### PROBLEM STATEMENT
Look through the data below for the line with "Definition array_pending_contracts (d" and the line with "Definition tail_fields (t", then output those two and all lines in between, exactly as written.

====

(* ===== verification/Values.v ===== *)
(** * Runtime values ([core/src/eval/value/mod.rs], [core/src/term/mod.rs],
    [core/src/term/record.rs], [core/src/label.rs])

    The expressions the abstract machine evaluates. A value is what a
    [NickelValue] points to ([ValueContentRef]); an unevaluated term is one of
    its cases, and a thunk is a pointer into the store of [LazyCache.v], so that
    the data type of values is a tree and the sharing is in the store. Source
    positions are left out everywhere; [Rc] and [Box] are transparent. Payloads
    that the evaluator only carries around (a parse error, a serialization
    error) are tokens. *)
From S2P Require Import Prelude IndexMap.
From Stdlib Require Import QArith.Qcanon.

(** ** Identifiers, operators and other scalar data *)

(** [Ident] is an interned string. The symbols of user-written names are one to
    one with their text; a generated name is a symbol apart. *)
Record Ident : Type := mkIdent { label : string; is_generated : bool }.

#[export] Instance Ident_eq_dec : EqDecision Ident.
Proof. solve_decision. Defined.
#[export] Instance Ident_countable : Countable Ident.
Proof.
  apply (inj_countable' (λ i, (label i, is_generated i)) (λ p, mkIdent p.1 p.2)).
  by intros [].
Defined.

(** A name written by the user. *)
Definition ident (s : string) : Ident := mkIdent s false.
Coercion ident : string >-> Ident.

(** A pointer to a thunk ([CacheIndex], [Thunk]). *)
Definition CacheIndex : Type := nat.

Definition SealingKey : Type := Z.
Definition Number : Type := Qc.

Inductive MergeKind : Type := MergeStandard | PiecewiseDef.
Record MergeLabel : Type := mkMergeLabel { kind : MergeKind }.

Inductive RecordOpKind : Type := IgnoreEmptyOpt | ConsiderAllFields.
Inductive RecordExtKind : Type := WithValue | WithoutValue.
Inductive DictTypeFlavour : Type := FlavourType | FlavourContract.
Inductive VarKind : Type :=
| KindType
| KindEnumRows (excluded : gset Ident)
| KindRecordRows (excluded : gset Ident).

Inductive Polarity : Type := Positive | Negative.

(** [ty_path::Elem]; a [Path] is a persistent vector of them. *)
Inductive Elem : Type := Domain | Codomain | FieldElem (id : Ident) | ArrayElem | DictElem.

#[export] Instance MergeKind_eq_dec : EqDecision MergeKind.
Proof. solve_decision. Defined.
#[export] Instance MergeLabel_eq_dec : EqDecision MergeLabel.
Proof. solve_decision. Defined.
#[export] Instance RecordOpKind_eq_dec : EqDecision RecordOpKind.
Proof. solve_decision. Defined.
#[export] Instance DictTypeFlavour_eq_dec : EqDecision DictTypeFlavour.
Proof. solve_decision. Defined.
#[export] Instance Polarity_eq_dec : EqDecision Polarity.
Proof. solve_decision. Defined.
#[export] Instance Elem_eq_dec : EqDecision Elem.
Proof. solve_decision. Defined.

Inductive MergePriority : Type := Bottom | Neutral | Numeral (p : Number) | Top.

Record RecordAttrs : Type := mkRecordAttrs { open : bool; frozen : bool }.

(** The other fields a field may depend on. *)
Inductive FieldDeps : Type := Known (deps : gset Ident) | Unknown.

Inductive BindingType : Type := Normal | Revertible (deps : FieldDeps).

Record LetAttrs : Type := mkLetAttrs { binding_type : BindingType; rec : bool }.

Record RecordDeps : Type := mkRecordDeps {
  deps_stat_fields : IndexMap Ident FieldDeps;
  deps_dyn_fields : list FieldDeps;
}.

Record ContractDiagnostic : Type := mkDiagnostic { message : option string; notes : list string }.

(** [CompiledRegex] compares by the text of the expression. *)
Definition CompiledRegex : Type := string.

Inductive UnaryOp : Type :=
| IfThenElse | Typeof | Cast | BoolAnd | BoolOr | BoolNot | Blame
| EnumEmbed (id : Ident)
| TagsOnlyMatch (has_default : bool)
| RecordAccess (id : Ident)
| ArrayMap | RecordMap | LabelFlipPol | LabelPol | LabelGoDom | LabelGoCodom
| LabelGoArray | LabelGoDict | Seq | DeepSeq | ArrayLength | ArrayGen | ChunksConcat
| RecordFields (op_kind : RecordOpKind)
| RecordValues | StringTrim | StringChars | StringUppercase | StringLowercase
| StringLength | ToString | NumberFromString | EnumFromString | StringIsMatch
| StringFind | StringFindAll
| StringIsMatchCompiled (regex : CompiledRegex)
| StringFindCompiled (regex : CompiledRegex)
| StringFindAllCompiled (regex : CompiledRegex)
| Force (ignore_not_exported : bool)
| RecDefault | RecForce | RecordEmptyWithTail | RecordFreeze | Trace | LabelPushDiag
| EnumGetArg | EnumMakeVariant | EnumIsVariant | EnumGetTag | ContractCustom
| ContractPostprocessResult | ContractAttachDefaultLabel
| NumberArcCos | NumberArcSin | NumberArcTan | NumberCos | NumberSin | NumberTan.

Inductive NAryOp : Type :=
| StringReplace | StringReplaceRegex | StringSubstr | MergeContract | RecordSealTail
| RecordUnsealTail | LabelInsertTypeVar | ArraySlice.

(** [NAryOp::arity] *)
Definition arity (op : NAryOp) : nat :=
  match op with
  | StringReplace | StringReplaceRegex | StringSubstr | MergeContract
  | RecordUnsealTail | LabelInsertTypeVar | ArraySlice => 3
  | RecordSealTail => 4
  end.

Inductive InputFormat : Type := FmtNickel | FmtJson | FmtYaml | FmtToml | FmtNix | FmtText.

Inductive Import : Type :=
| ImportPath (path : string) (format : InputFormat)
| ImportPackage (id : Ident).

Inductive IllegalPolymorphicTailAction : Type :=
| TailFieldAccess (field : string) | TailMap | TailMerge
| TailFieldRemove (field : string) | TailFreeze.

(** [Container]: the empty array and the empty closed record are inline values,
    the others are allocated (and may be empty as well). *)
Inductive Container (C : Type) : Type := Empty | Alloc (c : C).
Arguments Empty {C}.
Arguments Alloc {C} c.

(** ** Values and terms *)

Inductive NickelValue : Type :=
| VNull
| VBool (b : bool)
| VNumber (n : Number)
| VArray (c : Container ArrayData)
| VRecord (c : Container RecordData)
| VString (s : string)
| VThunk (t : CacheIndex)
| VTerm (t : Term)
| VLabel (l : Label)
| VEnumVariant (tag : Ident) (arg : option NickelValue)
| VForeignId (n : N)
| VSealingKey (k : SealingKey)
| VCustomContract (v : NickelValue)
| VType (typ : Typ) (contract : NickelValue)
with Term : Type :=
| TStrChunks (chunks : list StrChunk)
| TFun (arg : Ident) (body : NickelValue)
| TLet (bindings : list (Ident * NickelValue)) (body : NickelValue) (attrs : LetAttrs)
| TApp (head arg : NickelValue)
| TVar (id : Ident)
| TRecRecord (data : RecRecordData)
| TClosurize (v : NickelValue)
| TOp1 (op : UnaryOp) (arg : NickelValue)
| TOp2 (op : BinaryOp) (arg1 arg2 : NickelValue)
| TOpN (op : NAryOp) (args : list NickelValue)
| TSealed (key : SealingKey) (inner : NickelValue) (lbl : Label)
| TAnnotated (annot : TypeAnnotation) (inner : NickelValue)
| TImport (i : Import)
| TResolvedImport (file : nat)
| TParseError (token : nat)
| TRuntimeError (e : EvalErrorKind)
with StrChunk : Type :=
| ChunkLiteral (s : string)
| ChunkExpr (e : NickelValue) (indent : nat)
with BinaryOp : Type :=
| Plus | Sub | Mult | Div | Modulo | NumberArcTan2 | NumberLog | Pow | StringConcat
| Eq_ | LessThan | LessOrEq | GreaterThan | GreaterOrEq | ContractApply | ContractCheck
| LabelWithErrorData | Unseal | LabelGoField
| RecordInsert (metadata : SharedMetadata) (pending : list RuntimeContract)
               (ext_kind : RecordExtKind) (op_kind : RecordOpKind)
| RecordRemove (op_kind : RecordOpKind)
| RecordGet
| RecordHasField (op_kind : RecordOpKind)
| RecordFieldIsDefined (op_kind : RecordOpKind)
| RecordSplitPair | RecordDisjointMerge | ArrayConcat | ArrayAt
| MergeOp (lbl : MergeLabel)
| Hash | Serialize | Deserialize | StringSplit | StringContains | StringCompare
| StringBase64Encode | StringBase64Decode | Seal | ContractArrayLazyApp
| ContractRecordLazyApp | LabelWithMessage | LabelWithNotes | LabelAppendNote
| LabelLookupTypeVar
with ArrayData : Type :=
| mkArrayData (array : list NickelValue) (pending : list RuntimeContract)
with RecordData : Type :=
| mkRecordData (fields : list (Ident * Field)) (attrs : RecordAttrs)
               (sealed_tail : option SealedTail)
with SealedTail : Type :=
| mkSealedTail (key : SealingKey) (lbl : Label) (term : NickelValue) (fields : list Ident)
with RecRecordData : Type :=
| mkRecRecordData (record : RecordData) (includes : list (Ident * FieldMetadata))
                  (dyn_fields : list (NickelValue * Field)) (deps : option RecordDeps)
                  (closurized : bool)
with Field : Type :=
| mkField (value : option NickelValue) (metadata : SharedMetadata)
          (pending : list RuntimeContract)
with SharedMetadata : Type :=
| Shared (inner : option FieldMetadata)
with FieldMetadata : Type :=
| mkFieldMetadata (doc : option string) (annotation : TypeAnnotation) (opt : bool)
                  (not_exported : bool) (priority : MergePriority)
with TypeAnnotation : Type :=
| mkTypeAnnotation (typ : option LabeledType) (contracts : list LabeledType)
with LabeledType : Type :=
| mkLabeledType (typ : Typ) (lbl : Label)
with RuntimeContract : Type :=
| mkRuntimeContract (contract : NickelValue) (lbl : Label)
with Label : Type :=
| mkLabel (typ : Typ) (diagnostics : list ContractDiagnostic) (arg_idx : option CacheIndex)
          (polarity : Polarity) (path : list Elem)
          (type_environment : list (SealingKey * Polarity)) (field_name : option Ident)
with Typ : Type :=
| TyDyn | TyNumber | TyBool | TyString | TySymbol | TyForeignId
| TyContract (t : NickelValue)
| TyArrow (dom codom : Typ)
| TyVar (id : Ident)
| TyForall (var : Ident) (var_kind : VarKind) (body : Typ)
| TyEnum (erows : EnumRows)
| TyRecord (rrows : RecordRows)
| TyDict (type_fields : Typ) (flavour : DictTypeFlavour)
| TyArray (t : Typ)
| TyWildcard (id : nat)
with RecordRows : Type :=
| RREmpty
| RRExtend (id : Ident) (typ : Typ) (tail : RecordRows)
| RRTailVar (id : Ident)
| RRTailDyn
with EnumRows : Type :=
| EREmpty
| ERExtend (id : Ident) (typ : option Typ) (tail : EnumRows)
| ERTailVar (id : Ident)
with EvalErrorKind : Type :=
| BlameError (evaluated_arg : option NickelValue) (lbl : Label)
| MissingFieldDef (id : Ident) (metadata : FieldMetadata)
| TypeError (expected msg : string) (term : NickelValue)
| UnaryPrimopTypeError (primop expected : string) (arg_evaluated : NickelValue)
| NAryPrimopTypeError (primop expected : string) (arg_number : nat)
                      (arg_evaluated : NickelValue)
| ParseErrorKind (token : nat)
| NotAFunc (term arg : NickelValue)
| FieldMissing (id : Ident) (field_names : list Ident) (operator : string)
| NotEnoughArgs (required : nat) (primitive : string)
| MergeIncompatibleArgs (left_arg right_arg : NickelValue) (merge_label : MergeLabel)
| UnboundIdentifier (id : Ident)
| InfiniteRecursion
| SerializationError (token : nat)
| DeserializationError (format msg : string)
| DeserializationErrorWithInner (format : InputFormat) (token : nat)
| IllegalPolymorphicTailAccess (action : IllegalPolymorphicTailAction)
                               (evaluated_arg : option NickelValue) (lbl : Label)
| IncomparableValues (left right : NickelValue)
| NonExhaustiveEnumMatch (expected : list Ident) (found : NickelValue)
| NonExhaustiveMatch (value : NickelValue)
| FailedDestructuring (value : NickelValue)
| QueryNonRecord (id : Ident) (value : NickelValue)
| InternalError (msg : string)
| OtherError (msg : string).

Set Warnings "-notation-overridden".

(** ** Projections of the records *)

Definition array (d : ArrayData) := let 'mkArrayData a _ := d in a.
Definition array_pending_contracts (d : ArrayData) := let 'mkArrayData _ p := d in p.

Definition fields (r : RecordData) := let 'mkRecordData f _ _ := r in f.
Definition attrs (r : RecordData) := let 'mkRecordData _ a _ := r in a.
Definition sealed_tail (r : RecordData) := let 'mkRecordData _ _ t := r in t.

Definition tail_key (t : SealedTail) := let 'mkSealedTail k _ _ _ := t in k.
Definition tail_label (t : SealedTail) := let 'mkSealedTail _ l _ _ := t in l.
Definition tail_term (t : SealedTail) := let 'mkSealedTail _ _ v _ := t in v.
Definition tail_fields (t : SealedTail) := let 'mkSealedTail _ _ _ f := t in f.

Definition record (d : RecRecordData) := let 'mkRecRecordData r _ _ _ _ := d in r.
Definition includes (d : RecRecordData) := let 'mkRecRecordData _ i _ _ _ := d in i.
Definition dyn_fields (d : RecRecordData) := let 'mkRecRecordData _ _ f _ _ := d in f.
Definition rec_deps (d : RecRecordData) := let 'mkRecRecordData _ _ _ e _ := d in e.
Definition closurized (d : RecRecordData) := let 'mkRecRecordData _ _ _ _ c := d in c.

Definition value (f : Field) := let 'mkField v _ _ := f in v.
Definition metadata (f : Field) := let 'mkField _ m _ := f in m.
Definition pending_contracts (f : Field) := let 'mkField _ _ p := f in p.

Definition shared_inner (m : SharedMetadata) := let 'Shared i := m in i.

Definition doc (m : FieldMetadata) := let 'mkFieldMetadata d _ _ _ _ := m in d.
Definition annotation (m : FieldMetadata) := let 'mkFieldMetadata _ a _ _ _ := m in a.
Definition opt (m : FieldMetadata) := let 'mkFieldMetadata _ _ o _ _ := m in o.
Definition not_exported (m : FieldMetadata) := let 'mkFieldMetadata _ _ _ n _ := m in n.
Definition priority (m : FieldMetadata) := let 'mkFieldMetadata _ _ _ _ p := m in p.

Definition annot_typ (a : TypeAnnotation) := let 'mkTypeAnnotation t _ := a in t.
Definition annot_contracts (a : TypeAnnotation) := let 'mkTypeAnnotation _ c := a in c.

Definition labeled_typ (l : LabeledType) := let 'mkLabeledType t _ := l in t.
Definition labeled_label (l : LabeledType) := let 'mkLabeledType _ b := l in b.

Definition contract (c : RuntimeContract) := let 'mkRuntimeContract v _ := c in v.
Definition contract_label (c : RuntimeContract) := let 'mkRuntimeContract _ l := c in l.

Definition diagnostics (l : Label) := let 'mkLabel _ d _ _ _ _ _ := l in d.
Definition arg_idx (l : Label) := let 'mkLabel _ _ a _ _ _ _ := l in a.
Definition type_environment (l : Label) := let 'mkLabel _ _ _ _ _ e _ := l in e.

(** ** Environments and closures

    An evaluation environment is a [GenericEnvironment<Ident, CacheIndex>]; it
    is given here by the finite map it denotes ([Environment.v]). *)
Definition Environment : Type := gmap Ident CacheIndex.

Record Closure : Type := mkClosure { clos_value : NickelValue; clos_env : Environment }.

(** [From<NickelValue> for Closure] *)
Definition to_closure (v : NickelValue) : Closure := mkClosure v ∅.

(** [Environment::extend], [insert] in order. *)
Definition env_extend (e : Environment) (items : list (Ident * CacheIndex)) : Environment :=
  foldl (λ e p, <[p.1 := p.2]> e) e items.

====

### WRITTEN RESPONSE
Definition array_pending_contracts (d : ArrayData) := let 'mkArrayData _ p := d in p.

Definition fields (r : RecordData) := let 'mkRecordData f _ _ := r in f.
Definition attrs (r : RecordData) := let 'mkRecordData _ a _ := r in a.
Definition sealed_tail (r : RecordData) := let 'mkRecordData _ _ t := r in t.

Definition tail_key (t : SealedTail) := let 'mkSealedTail k _ _ _ := t in k.
Definition tail_label (t : SealedTail) := let 'mkSealedTail _ l _ _ := t in l.
Definition tail_term (t : SealedTail) := let 'mkSealedTail _ _ v _ := t in v.
Definition tail_fields (t : SealedTail) := let 'mkSealedTail _ _ _ f := t in f.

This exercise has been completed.